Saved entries
■ ■ ■ ■ ■ ■ ■

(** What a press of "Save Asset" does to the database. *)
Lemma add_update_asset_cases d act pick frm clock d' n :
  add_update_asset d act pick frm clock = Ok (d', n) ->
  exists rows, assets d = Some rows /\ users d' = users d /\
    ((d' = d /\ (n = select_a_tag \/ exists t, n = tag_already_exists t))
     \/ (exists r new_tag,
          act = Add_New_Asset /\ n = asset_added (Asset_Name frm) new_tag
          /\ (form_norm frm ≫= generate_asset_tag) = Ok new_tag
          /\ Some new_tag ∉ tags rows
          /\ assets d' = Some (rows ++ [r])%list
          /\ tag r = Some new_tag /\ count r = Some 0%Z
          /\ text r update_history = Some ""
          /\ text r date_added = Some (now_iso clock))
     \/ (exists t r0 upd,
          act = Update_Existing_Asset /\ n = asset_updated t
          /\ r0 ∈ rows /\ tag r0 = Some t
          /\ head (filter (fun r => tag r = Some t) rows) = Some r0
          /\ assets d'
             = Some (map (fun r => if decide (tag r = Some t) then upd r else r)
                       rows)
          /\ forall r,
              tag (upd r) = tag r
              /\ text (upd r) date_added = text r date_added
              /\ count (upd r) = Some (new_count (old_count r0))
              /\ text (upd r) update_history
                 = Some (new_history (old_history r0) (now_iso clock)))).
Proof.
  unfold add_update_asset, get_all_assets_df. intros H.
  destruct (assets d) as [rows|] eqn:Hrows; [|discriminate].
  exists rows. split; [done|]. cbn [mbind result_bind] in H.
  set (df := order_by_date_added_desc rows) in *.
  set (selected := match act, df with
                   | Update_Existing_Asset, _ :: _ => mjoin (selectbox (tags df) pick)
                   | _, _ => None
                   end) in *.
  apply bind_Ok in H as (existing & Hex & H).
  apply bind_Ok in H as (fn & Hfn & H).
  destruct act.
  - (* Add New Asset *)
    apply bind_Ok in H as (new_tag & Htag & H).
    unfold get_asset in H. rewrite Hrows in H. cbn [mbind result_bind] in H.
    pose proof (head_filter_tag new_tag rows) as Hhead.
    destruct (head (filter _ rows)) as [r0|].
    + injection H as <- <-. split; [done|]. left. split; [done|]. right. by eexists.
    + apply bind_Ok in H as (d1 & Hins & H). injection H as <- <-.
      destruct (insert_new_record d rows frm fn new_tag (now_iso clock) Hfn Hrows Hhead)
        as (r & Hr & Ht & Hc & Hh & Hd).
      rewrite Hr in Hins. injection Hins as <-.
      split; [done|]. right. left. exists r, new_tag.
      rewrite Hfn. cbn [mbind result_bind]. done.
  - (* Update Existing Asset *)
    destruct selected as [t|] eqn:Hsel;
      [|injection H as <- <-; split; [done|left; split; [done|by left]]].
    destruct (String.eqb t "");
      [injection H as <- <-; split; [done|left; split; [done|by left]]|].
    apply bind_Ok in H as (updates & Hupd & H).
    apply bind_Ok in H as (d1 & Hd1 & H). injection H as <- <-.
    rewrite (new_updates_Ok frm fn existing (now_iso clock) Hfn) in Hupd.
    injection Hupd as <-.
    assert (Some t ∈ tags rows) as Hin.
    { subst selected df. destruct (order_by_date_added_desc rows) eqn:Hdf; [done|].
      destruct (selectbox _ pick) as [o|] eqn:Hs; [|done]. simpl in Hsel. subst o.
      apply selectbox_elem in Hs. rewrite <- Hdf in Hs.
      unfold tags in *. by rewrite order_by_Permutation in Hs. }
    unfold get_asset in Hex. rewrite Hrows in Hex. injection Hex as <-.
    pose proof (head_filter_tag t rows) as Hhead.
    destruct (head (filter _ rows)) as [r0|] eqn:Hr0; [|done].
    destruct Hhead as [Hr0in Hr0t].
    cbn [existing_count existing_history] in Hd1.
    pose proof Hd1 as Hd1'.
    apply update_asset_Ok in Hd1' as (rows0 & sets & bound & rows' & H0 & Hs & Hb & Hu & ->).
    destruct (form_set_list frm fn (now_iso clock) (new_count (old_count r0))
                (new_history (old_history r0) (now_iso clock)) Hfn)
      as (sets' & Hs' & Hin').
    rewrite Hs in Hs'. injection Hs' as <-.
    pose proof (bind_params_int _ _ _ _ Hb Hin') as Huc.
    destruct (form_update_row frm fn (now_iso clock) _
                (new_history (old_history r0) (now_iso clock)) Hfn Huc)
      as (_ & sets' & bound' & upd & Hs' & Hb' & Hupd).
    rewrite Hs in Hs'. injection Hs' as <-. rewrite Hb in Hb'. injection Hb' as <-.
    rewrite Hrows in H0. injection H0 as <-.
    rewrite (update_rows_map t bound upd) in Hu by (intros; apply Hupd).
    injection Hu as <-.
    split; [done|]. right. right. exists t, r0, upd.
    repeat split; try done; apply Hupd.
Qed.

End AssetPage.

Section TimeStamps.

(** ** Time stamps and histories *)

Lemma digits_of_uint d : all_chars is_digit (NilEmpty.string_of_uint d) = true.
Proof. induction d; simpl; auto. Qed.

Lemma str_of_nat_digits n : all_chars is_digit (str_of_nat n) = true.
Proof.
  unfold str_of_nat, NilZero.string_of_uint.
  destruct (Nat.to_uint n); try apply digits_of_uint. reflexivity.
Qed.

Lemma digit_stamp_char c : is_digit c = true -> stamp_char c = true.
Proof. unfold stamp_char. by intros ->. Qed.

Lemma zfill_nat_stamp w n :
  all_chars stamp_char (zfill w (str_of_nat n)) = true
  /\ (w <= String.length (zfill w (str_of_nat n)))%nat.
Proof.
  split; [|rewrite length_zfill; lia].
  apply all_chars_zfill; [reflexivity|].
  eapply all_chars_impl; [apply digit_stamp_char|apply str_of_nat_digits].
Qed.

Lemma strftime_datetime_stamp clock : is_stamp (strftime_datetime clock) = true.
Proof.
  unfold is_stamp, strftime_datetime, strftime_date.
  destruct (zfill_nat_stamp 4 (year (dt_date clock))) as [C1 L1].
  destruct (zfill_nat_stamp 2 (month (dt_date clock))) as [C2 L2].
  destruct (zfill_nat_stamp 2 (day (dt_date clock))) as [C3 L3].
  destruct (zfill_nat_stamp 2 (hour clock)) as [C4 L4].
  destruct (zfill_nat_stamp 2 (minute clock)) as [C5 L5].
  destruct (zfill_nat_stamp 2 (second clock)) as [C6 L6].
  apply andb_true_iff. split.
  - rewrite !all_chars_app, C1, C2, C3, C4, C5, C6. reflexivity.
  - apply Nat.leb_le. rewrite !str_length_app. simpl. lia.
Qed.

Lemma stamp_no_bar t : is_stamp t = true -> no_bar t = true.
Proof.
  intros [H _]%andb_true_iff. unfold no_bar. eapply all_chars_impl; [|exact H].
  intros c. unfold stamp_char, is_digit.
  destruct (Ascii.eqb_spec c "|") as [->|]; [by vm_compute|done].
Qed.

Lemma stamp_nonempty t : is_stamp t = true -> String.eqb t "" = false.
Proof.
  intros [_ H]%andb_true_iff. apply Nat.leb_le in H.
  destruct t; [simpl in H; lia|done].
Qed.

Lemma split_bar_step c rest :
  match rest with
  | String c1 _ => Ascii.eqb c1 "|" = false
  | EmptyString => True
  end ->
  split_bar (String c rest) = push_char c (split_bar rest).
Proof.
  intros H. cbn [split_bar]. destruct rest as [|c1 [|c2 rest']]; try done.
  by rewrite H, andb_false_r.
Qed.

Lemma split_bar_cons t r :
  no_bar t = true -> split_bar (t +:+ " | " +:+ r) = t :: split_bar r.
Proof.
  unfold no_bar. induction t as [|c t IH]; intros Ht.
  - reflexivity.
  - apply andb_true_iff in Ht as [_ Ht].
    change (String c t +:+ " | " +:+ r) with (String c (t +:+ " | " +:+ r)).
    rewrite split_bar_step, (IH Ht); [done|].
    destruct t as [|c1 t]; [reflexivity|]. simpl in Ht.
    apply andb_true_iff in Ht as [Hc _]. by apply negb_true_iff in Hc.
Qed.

■ ■ ■ ■ ■ ■ ■

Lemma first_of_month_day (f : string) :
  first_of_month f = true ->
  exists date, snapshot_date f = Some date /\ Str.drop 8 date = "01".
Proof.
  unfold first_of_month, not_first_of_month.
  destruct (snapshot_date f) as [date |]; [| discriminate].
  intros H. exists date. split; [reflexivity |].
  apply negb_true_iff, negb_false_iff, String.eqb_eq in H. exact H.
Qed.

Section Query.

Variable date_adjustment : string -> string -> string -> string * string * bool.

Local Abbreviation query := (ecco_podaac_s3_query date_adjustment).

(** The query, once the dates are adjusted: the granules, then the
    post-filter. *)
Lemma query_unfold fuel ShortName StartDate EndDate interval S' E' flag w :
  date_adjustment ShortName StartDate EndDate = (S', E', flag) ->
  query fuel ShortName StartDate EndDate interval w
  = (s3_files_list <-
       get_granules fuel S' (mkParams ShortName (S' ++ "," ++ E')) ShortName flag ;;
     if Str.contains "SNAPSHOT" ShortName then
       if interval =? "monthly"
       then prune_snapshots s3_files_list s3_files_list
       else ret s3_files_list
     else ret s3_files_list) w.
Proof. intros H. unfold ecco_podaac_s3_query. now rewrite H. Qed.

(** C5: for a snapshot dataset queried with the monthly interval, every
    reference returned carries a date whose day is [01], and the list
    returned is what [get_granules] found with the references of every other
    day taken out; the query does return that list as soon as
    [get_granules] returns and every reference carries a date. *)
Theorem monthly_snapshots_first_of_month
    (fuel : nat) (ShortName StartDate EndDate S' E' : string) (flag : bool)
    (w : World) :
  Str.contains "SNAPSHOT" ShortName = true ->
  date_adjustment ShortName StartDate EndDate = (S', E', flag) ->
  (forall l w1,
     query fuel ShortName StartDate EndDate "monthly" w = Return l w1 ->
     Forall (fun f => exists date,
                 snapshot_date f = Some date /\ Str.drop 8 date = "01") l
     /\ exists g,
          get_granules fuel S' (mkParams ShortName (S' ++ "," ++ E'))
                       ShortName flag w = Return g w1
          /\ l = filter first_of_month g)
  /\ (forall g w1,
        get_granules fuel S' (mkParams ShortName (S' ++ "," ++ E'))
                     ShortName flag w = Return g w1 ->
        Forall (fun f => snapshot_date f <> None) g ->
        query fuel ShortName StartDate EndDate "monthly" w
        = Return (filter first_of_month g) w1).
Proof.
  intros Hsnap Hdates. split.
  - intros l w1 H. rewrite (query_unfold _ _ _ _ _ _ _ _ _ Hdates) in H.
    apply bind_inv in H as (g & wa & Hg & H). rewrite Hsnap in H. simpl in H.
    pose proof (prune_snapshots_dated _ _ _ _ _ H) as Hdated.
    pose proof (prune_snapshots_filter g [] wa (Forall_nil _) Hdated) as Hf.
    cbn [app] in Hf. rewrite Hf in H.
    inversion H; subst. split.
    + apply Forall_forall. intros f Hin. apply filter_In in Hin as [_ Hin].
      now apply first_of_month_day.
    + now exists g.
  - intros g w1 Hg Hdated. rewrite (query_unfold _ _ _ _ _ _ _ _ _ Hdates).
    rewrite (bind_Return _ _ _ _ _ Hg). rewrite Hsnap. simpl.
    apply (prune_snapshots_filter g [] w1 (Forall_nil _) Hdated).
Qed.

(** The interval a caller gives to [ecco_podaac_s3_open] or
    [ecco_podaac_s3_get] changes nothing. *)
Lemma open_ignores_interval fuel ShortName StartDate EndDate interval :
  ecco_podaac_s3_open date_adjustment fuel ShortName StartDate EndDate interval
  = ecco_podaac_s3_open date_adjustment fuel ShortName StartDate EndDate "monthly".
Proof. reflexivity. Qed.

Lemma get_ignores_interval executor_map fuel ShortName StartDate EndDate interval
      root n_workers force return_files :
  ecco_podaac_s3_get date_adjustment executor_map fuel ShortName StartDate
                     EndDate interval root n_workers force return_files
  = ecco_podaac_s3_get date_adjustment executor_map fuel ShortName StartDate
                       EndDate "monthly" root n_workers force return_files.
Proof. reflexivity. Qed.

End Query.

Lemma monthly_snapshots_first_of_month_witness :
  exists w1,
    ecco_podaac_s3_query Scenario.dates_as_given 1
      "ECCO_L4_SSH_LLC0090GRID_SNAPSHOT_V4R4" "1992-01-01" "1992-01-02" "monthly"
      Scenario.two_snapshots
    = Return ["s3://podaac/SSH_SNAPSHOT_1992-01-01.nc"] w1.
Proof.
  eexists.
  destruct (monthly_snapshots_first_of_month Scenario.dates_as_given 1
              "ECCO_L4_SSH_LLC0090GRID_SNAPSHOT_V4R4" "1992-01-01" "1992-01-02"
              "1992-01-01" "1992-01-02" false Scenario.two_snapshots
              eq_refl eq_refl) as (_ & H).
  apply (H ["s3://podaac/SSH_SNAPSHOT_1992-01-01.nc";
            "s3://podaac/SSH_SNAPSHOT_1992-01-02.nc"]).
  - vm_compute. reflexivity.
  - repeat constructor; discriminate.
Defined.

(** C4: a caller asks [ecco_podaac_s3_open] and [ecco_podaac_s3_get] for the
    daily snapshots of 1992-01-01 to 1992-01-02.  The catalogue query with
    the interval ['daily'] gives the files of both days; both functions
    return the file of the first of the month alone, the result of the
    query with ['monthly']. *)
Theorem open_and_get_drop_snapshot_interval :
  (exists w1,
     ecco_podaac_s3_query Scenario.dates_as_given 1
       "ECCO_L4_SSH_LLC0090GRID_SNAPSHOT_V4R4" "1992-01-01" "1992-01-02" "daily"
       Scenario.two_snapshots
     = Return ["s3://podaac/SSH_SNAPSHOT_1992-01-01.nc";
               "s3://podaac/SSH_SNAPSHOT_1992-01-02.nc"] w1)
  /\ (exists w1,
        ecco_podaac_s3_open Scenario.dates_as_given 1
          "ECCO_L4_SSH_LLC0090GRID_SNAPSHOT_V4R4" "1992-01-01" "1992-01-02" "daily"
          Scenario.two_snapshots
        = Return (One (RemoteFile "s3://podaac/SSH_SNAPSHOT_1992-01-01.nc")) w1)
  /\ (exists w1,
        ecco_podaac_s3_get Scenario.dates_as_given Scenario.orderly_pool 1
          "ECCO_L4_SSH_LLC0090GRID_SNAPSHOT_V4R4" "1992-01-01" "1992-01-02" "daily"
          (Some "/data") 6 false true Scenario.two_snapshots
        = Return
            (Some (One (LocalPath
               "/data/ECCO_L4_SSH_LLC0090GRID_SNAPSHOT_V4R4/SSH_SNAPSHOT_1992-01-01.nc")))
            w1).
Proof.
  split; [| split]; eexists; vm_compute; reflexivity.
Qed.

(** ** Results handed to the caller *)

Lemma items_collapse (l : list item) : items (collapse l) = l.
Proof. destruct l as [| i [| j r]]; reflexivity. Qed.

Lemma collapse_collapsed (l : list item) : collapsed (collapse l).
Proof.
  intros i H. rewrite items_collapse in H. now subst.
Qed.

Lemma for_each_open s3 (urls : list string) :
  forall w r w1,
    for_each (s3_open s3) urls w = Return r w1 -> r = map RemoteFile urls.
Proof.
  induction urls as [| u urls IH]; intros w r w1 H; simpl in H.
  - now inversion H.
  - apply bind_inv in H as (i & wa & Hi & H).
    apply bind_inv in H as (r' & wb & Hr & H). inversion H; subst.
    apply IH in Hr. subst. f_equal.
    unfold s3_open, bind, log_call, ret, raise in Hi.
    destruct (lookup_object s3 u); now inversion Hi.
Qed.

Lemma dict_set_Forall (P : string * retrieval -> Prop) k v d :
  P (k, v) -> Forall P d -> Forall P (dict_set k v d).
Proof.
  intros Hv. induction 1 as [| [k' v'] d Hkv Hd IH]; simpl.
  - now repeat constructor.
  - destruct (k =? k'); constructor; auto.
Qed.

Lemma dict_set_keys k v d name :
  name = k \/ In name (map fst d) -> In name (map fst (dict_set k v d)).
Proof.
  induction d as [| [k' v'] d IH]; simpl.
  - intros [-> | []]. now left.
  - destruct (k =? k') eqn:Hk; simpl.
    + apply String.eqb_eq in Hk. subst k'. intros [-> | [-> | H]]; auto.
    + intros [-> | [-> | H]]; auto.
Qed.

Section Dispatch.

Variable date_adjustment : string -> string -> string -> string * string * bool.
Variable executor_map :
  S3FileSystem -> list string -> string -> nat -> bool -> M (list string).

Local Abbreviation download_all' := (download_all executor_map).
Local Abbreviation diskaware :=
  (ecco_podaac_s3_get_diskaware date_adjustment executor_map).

■ ■ ■ ■ ■ ■ ■

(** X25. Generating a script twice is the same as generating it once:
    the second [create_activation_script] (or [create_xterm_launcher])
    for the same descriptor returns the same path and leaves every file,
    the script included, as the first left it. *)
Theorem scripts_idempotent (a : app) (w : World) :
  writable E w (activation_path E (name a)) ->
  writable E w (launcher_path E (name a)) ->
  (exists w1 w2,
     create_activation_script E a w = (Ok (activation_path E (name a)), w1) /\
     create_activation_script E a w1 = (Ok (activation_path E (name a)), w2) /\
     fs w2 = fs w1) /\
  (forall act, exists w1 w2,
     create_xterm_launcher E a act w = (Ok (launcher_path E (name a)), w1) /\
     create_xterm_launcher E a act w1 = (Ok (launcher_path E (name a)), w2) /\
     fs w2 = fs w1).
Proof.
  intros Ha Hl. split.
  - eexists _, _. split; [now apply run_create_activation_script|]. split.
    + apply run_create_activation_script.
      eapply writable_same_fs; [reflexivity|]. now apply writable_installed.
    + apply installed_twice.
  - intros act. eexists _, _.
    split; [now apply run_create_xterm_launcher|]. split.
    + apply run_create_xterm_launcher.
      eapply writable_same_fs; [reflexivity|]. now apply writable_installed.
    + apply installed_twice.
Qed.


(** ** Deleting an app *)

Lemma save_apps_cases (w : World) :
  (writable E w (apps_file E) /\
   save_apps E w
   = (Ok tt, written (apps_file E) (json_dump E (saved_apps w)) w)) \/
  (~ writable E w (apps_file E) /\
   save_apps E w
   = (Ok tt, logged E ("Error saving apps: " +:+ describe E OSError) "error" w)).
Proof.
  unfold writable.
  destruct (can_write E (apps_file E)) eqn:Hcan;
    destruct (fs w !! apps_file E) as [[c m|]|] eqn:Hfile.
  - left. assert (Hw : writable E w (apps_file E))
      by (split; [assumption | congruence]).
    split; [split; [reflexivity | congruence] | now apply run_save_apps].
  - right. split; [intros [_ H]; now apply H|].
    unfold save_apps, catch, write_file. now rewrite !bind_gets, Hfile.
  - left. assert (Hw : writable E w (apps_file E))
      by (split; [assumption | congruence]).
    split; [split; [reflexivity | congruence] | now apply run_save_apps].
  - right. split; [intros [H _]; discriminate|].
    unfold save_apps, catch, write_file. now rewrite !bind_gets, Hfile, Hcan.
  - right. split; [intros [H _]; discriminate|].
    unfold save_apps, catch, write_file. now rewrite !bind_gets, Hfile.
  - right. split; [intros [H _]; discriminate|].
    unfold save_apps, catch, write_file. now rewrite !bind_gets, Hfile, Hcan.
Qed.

■ ■ ■ ■ ■ ■ ■

[TASK PROMPT] How many lines of the entries include the string "returns"? Answer with a number and no other words.

[ANSWER AREA] 2